[SUPPLIED RECORDS]

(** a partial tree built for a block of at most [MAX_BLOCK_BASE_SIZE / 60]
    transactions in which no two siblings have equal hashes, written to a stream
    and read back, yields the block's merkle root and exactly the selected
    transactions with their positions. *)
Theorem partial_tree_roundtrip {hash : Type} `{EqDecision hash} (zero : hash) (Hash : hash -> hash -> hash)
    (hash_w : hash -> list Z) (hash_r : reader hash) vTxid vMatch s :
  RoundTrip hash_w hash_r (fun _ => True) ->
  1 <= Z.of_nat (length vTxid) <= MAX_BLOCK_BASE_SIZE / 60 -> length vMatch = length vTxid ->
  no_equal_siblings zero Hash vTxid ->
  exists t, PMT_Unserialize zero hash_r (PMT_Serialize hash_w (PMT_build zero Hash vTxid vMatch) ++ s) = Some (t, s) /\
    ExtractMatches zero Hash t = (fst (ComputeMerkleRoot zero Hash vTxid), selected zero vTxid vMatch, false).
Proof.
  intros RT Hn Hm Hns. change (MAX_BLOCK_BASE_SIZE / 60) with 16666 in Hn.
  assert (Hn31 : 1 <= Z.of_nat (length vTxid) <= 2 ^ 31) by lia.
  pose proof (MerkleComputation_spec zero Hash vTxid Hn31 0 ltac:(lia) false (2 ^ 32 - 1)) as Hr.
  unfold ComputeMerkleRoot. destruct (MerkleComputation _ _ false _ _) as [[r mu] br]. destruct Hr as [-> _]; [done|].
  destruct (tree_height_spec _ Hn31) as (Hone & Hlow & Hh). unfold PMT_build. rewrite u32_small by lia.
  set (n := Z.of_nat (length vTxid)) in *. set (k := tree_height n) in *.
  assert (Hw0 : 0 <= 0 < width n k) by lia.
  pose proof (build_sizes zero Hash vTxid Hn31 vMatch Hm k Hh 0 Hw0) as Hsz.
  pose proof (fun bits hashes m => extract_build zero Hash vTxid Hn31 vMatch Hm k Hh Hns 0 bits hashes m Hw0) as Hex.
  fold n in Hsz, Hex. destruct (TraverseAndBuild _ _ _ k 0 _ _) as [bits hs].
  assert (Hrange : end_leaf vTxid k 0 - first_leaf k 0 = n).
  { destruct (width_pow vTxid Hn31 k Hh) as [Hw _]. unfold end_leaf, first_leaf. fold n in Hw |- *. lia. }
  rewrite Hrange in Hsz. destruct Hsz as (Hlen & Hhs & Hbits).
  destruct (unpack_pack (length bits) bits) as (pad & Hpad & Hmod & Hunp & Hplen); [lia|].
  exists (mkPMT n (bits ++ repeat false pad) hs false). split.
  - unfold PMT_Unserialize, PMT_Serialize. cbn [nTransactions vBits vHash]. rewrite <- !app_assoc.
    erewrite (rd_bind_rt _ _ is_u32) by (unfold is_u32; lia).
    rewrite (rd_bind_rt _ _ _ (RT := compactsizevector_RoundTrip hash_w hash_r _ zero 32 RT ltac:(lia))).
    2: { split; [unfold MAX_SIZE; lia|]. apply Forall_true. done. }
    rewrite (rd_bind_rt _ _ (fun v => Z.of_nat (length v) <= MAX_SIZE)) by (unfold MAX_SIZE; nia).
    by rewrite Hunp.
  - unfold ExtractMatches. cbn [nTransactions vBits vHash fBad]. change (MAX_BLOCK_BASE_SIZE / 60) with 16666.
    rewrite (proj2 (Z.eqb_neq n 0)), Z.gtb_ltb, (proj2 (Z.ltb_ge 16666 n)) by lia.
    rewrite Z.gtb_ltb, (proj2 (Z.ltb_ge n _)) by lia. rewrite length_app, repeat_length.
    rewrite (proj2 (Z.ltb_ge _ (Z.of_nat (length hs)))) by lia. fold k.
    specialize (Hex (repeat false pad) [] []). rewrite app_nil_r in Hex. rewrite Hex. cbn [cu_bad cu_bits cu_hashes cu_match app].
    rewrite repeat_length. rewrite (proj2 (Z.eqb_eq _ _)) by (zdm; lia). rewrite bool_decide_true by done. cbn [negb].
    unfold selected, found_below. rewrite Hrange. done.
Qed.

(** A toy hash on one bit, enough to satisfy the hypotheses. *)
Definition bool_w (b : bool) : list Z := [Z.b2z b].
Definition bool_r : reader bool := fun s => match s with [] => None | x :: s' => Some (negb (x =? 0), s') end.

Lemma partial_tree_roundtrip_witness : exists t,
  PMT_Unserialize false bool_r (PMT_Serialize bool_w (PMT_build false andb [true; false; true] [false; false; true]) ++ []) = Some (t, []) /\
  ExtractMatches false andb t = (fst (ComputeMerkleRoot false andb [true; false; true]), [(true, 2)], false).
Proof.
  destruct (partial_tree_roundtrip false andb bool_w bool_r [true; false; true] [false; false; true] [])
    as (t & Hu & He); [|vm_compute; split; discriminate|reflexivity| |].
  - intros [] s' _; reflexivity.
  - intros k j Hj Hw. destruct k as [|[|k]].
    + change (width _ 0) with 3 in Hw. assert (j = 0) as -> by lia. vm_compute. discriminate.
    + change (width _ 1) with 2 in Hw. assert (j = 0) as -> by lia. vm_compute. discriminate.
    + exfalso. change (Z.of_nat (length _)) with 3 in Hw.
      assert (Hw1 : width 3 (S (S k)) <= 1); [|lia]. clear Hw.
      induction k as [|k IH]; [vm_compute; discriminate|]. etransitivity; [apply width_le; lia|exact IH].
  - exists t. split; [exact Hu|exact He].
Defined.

[/SUPPLIED RECORDS]

Show all of the lines above in which "list" is present.

    (hash_w : hash -> list Z) (hash_r : reader hash) vTxid vMatch s :
Definition bool_w (b : bool) : list Z := [Z.b2z b].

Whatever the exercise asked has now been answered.